Erstens kommen die Zöllner zu ihm und fragen: Was sollen wir denn tun? Die Zöllner waren Kollaborateure mit den römischen Besatzern. Oft genug haben sie die Leute ausgenommen und in die eigene Tasche gewirtschaftet. Bei der Bevölkerung waren sie untendurch. Sie waren die unbeliebtesten von allen. Und nun fragen sie sich - man könnte einen Satz von Adorno hier zitieren: Gibt es ein richtiges Leben im Falschen? Soll heißen: Wenn wir schon in so einer völlig unmoralischen und von allen verachteten Konstellation unser Leben zubringen, können wir denn dann überhaupt noch irgendetwas richtig machen?
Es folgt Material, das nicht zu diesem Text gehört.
Lemma resolveSheet_throws (sheet : AirtableTable) (e : Exception) :
  resolveSheet sheet = Throw e -> e = TypeError.
Proof.
  unfold resolveSheet.
  destruct (sheetType sheet) as [t |]; [| discriminate].
  destruct (truthy (Some t)); [| discriminate].
  destruct (defaultSheetMap (toLowerCase t)) as [[] |]; simpl; congruence.
Qed.

Lemma resolveSheet_proto (sheet : AirtableTable) :
  protoType sheet -> resolveSheet sheet = Throw TypeError.
Proof.
  intros [t [Ht Hk]].
  rewrite (@resolveSheet_truthy sheet t Ht);
    [| apply (toLowerCase_inv_nonempty Hk); discriminate].
  now rewrite Hk.
Qed.

Lemma resolveSheet_constructor (sheet : AirtableTable) :
  constructorType sheet -> resolveSheet sheet = Ok (Some (Plain sheet)).
Proof.
  intros [t [Ht Hk]].
  rewrite (@resolveSheet_truthy sheet t Ht);
    [| apply (toLowerCase_inv_nonempty Hk); discriminate].
  now rewrite Hk.
Qed.

Lemma resolveSheet_throw_inv (sheet : AirtableTable) (e : Exception) :
  resolveSheet sheet = Throw e -> e = TypeError /\ protoType sheet.
Proof.
  intros Hthrow. split; [exact (resolveSheet_throws _ Hthrow) |].
  destruct (truthy (type sheet)) eqn:Htruthy.
  - destruct (type sheet) as [t |] eqn:Ht; [| discriminate].
    assert (Hne : t <> "") by (intros ->; discriminate).
    rewrite (@resolveSheet_truthy sheet t Ht Hne) in Hthrow.
    rewrite (defaultSheetMap_lowercase _ (toLowerCase_noCapital t)) in Hthrow.
    exists t. split; [exact Ht |].
    destruct (lookup (toLowerCase t) ownSheetMap); [discriminate |].
    destruct ("constructor" =? toLowerCase t); [discriminate |].
    destruct (String.eqb_spec "__proto__" (toLowerCase t)); [congruence | discriminate].
  - rewrite (resolveSheet_absent _ Htruthy) in Hthrow. discriminate.
Qed.

Lemma resolveSheet_strategyOf (sheet : AirtableTable) :
  plainType sheet ->
  resolveSheet sheet =
    Ok (option_map (fun c => Instance c sheet) (strategyOf sheet)).
Proof.
  intros Hplain. unfold strategyOf.
  destruct (truthy (type sheet)) eqn:Htruthy.
  - destruct (type sheet) as [t |] eqn:Ht; [| discriminate].
    assert (Hne : t <> "") by (intros ->; discriminate).
    rewrite Htruthy, (@resolveSheet_truthy sheet t Ht Hne).
    unfold defaultSheetMap. rewrite (Hplain t Ht).
    now destruct (lookup (toLowerCase t) ownSheetMap).
  - rewrite (resolveSheet_absent _ Htruthy).
    destruct (type sheet) as [t |]; [rewrite Htruthy |]; reflexivity.
Qed.

Lemma resolveSheet_plain (sheet : AirtableTable) :
  plainType sheet ->
  resolveSheet sheet = Ok None \/
  exists c, resolveSheet sheet = Ok (Some (Instance c sheet)).
Proof.
  intros Hplain. rewrite (resolveSheet_strategyOf Hplain).
  destruct (strategyOf sheet) as [c |]; simpl; eauto.
Qed.

(** C7.  Resolution does not depend on the case of the declared type: a sheet
    whose type, lowercased, is the name of a strategy class ("default",
    "responses", "keyvalue", "objectarray") has an instance of that very class
    registered, and a sheet without a type has a [DefaultTable] instance
    registered. *)
Theorem sheet_type_resolution_is_case_insensitive
    (sheet : AirtableTable) (this : AirtableCMS) :
  (forall (t : string) (c : SheetClass),
     type sheet = Some t -> toLowerCase t = variantName c ->
     registerSheet sheet this = emit (Use (Instance c sheet)) this) /\
  (type sheet = None ->
   registerSheet sheet this = emit (Use (Instance DefaultTable sheet)) this).
Proof.
  split.
  - intros t c Ht Hc.
    now rewrite registerSheet_resolveSheet, (@resolveSheet_known sheet t c Ht Hc).
  - intros Hnone.
    rewrite registerSheet_resolveSheet, resolveSheet_absent; [reflexivity |].
    now rewrite Hnone.
Qed.

(** C3, as the code has it.  A sheet whose type is absent (or the empty
    string) has a [DefaultTable] instance registered.  A sheet whose type is
    present and, lowercased, names no property of the lookup table raises no
    error and is skipped: the plugin object is left as it was. *)
Theorem unrecognized_sheet_type_is_skipped
    (sheet : AirtableTable) (this : AirtableCMS) :
  (truthy (type sheet) = false ->
   registerSheet sheet this = emit (Use (Instance DefaultTable sheet)) this) /\
  (forall t : string,
     type sheet = Some t -> t <> "" -> defaultSheetMap (toLowerCase t) = None ->
     registerSheet sheet this = (Ok tt, this)).
Proof.
  split.
  - intros Habsent.
    now rewrite registerSheet_resolveSheet, resolveSheet_absent.
  - intros t Ht Hne Hnone.
    now rewrite registerSheet_resolveSheet, (@resolveSheet_unknown sheet t Ht Hne Hnone).
Qed.

End StrategyResolution.

Lemma sheet_type_resolution_witness :
  let this := newPlugin (mkConfig true None None None) in
  trace (snd (registerSheet (Samples.sheet (Some "KEYVALUE")) this)) =
    [Use (Instance KeyValueTable (Samples.sheet (Some "KEYVALUE")))] /\
  trace (snd (registerSheet (Samples.sheet (Some "keyvalue")) this)) =
    [Use (Instance KeyValueTable (Samples.sheet (Some "keyvalue")))] /\
  trace (snd (registerSheet (Samples.sheet None) this)) =
    [Use (Instance DefaultTable (Samples.sheet None))].
Proof.
  intros this. split; [| split].
  - rewrite (proj1 (sheet_type_resolution_is_case_insensitive
                      (Samples.sheet (Some "KEYVALUE")) this)
               "KEYVALUE" KeyValueTable); reflexivity.
  - rewrite (proj1 (sheet_type_resolution_is_case_insensitive
                      (Samples.sheet (Some "keyvalue")) this)
               "keyvalue" KeyValueTable); reflexivity.
  - rewrite (proj2 (sheet_type_resolution_is_case_insensitive
                      (Samples.sheet None) this) eq_refl).
    reflexivity.
Defined.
Und Johannes antwortet nicht: Sucht euch lieber einen anderen Beruf. Sondern er sagt: Fordert nicht mehr, als euch vorgeschrieben ist. Also wenn das euer Beruf ist, dann seid ehrlich mit den Leuten und wirtschaftet nicht in die eigene Tasche. Das ist eigentlich eine Selbstverständlichkeit, jedenfalls für anständige Menschen; es ist jedenfalls nicht gerade hypermoralisch. Es akzeptiert die Menschen, also hier die Zöllner, und gibt ihnen und allen anderen die Möglichkeit zu unterscheiden: Es gibt wie immer solche und solche und auch noch einen Graubereich dazwischen. Und auch Zöllner kann man so sein, dass man viel falsch oder viel richtig macht.

Noch deutlicher ist das zweite Beispiel: Dann kommen die Soldaten und fragen, was sie denn tun sollen. Und Johannes sagt nicht: Soldat zu sein ist nicht mit der Religion vereinbar. Sondern er sagt: Bringt die Leute nicht einfach so um, bloß weil ihr Macht oder Waffen habt. Nutzt das nicht aus und lasst euch genügen an eurem Sold. Also raubt oder plündert nicht; mit anderen Worten: Begeht keine Kriegsverbrechen. Das muss man sich einmal klarmachen, auch in der Kirche. Auch Jesus hat mehrfach mit Soldaten zu tun gehabt und er hat sie nicht für ihren Beruf verurteilt; er hat sogar ein Kind eines römischen Hauptmanns geheilt. Auch Soldat kann man so oder so sein. Und das gilt letztlich für jeden Beruf und jede Berufung, auch da noch, wo man etwas tut, was nicht als bezahlte Tätigkeit gewürdigt wird. Die Botschaft des Neuen Testaments ist hier relativ eindeutig: Tut, was ihr tun müsst, es hat ja in der Regel auch einen Sinn für euch und für andere, und verhaltet euch dabei als anständige Menschen, also lügt nicht, mordet nicht, stehlt nicht und was derlei Möglichkeiten mehr sind. Dann tut ihr, was Gott auch für richtig hält.

Das soll also die Vorbereitung auf Jesus sein. Das soll also auch die Vorbereitung auf Weihnachten sein. Und das sollte eigentlich auch für niemanden eine Überforderung sein, sondern eigentlich ein normales Verhalten von anständigen Menschen. Es ist auch das Gegenteil von Cancel-Kultur oder von, wie manche gerne sagen, von gruppenbezogener Menschenfeindlichkeit. Denn auch Zöllner und Soldaten sind Menschen, für die Jesus gekommen ist. Sie dürfen die Reihe für sich selber gern fortsetzen, die Reihe von Menschen oder Berufen, die heute von Manchen verachtet werden. So Manches, was heute als einzig wahre Moral herumposaunt wird, hat mit Jesus oder dem Neuen Testament nicht sonderlich viel zu tun. Aber das war schon bei den Pharisäern so, die es auch geschafft haben, moralische Ansprüche gerade so zu erheben, dass sie Menschen ausgegrenzt und ihnen das Recht auf Existenz abgesprochen haben. Jesus hat das nicht getan. Noch nicht einmal Johannes der Täufer hat das getan, obwohl er offenbar in erster Linie Gericht gepredigt hat. Er hat es geschafft, das Gericht gerade so zu predigen, dass die Liebe Gottes zu allen Menschen immer noch durchgeschienen hat. Das ist noch lange nicht dasselbe wie Weihnachten, aber es ist ein Schritt in die richtige Richtung.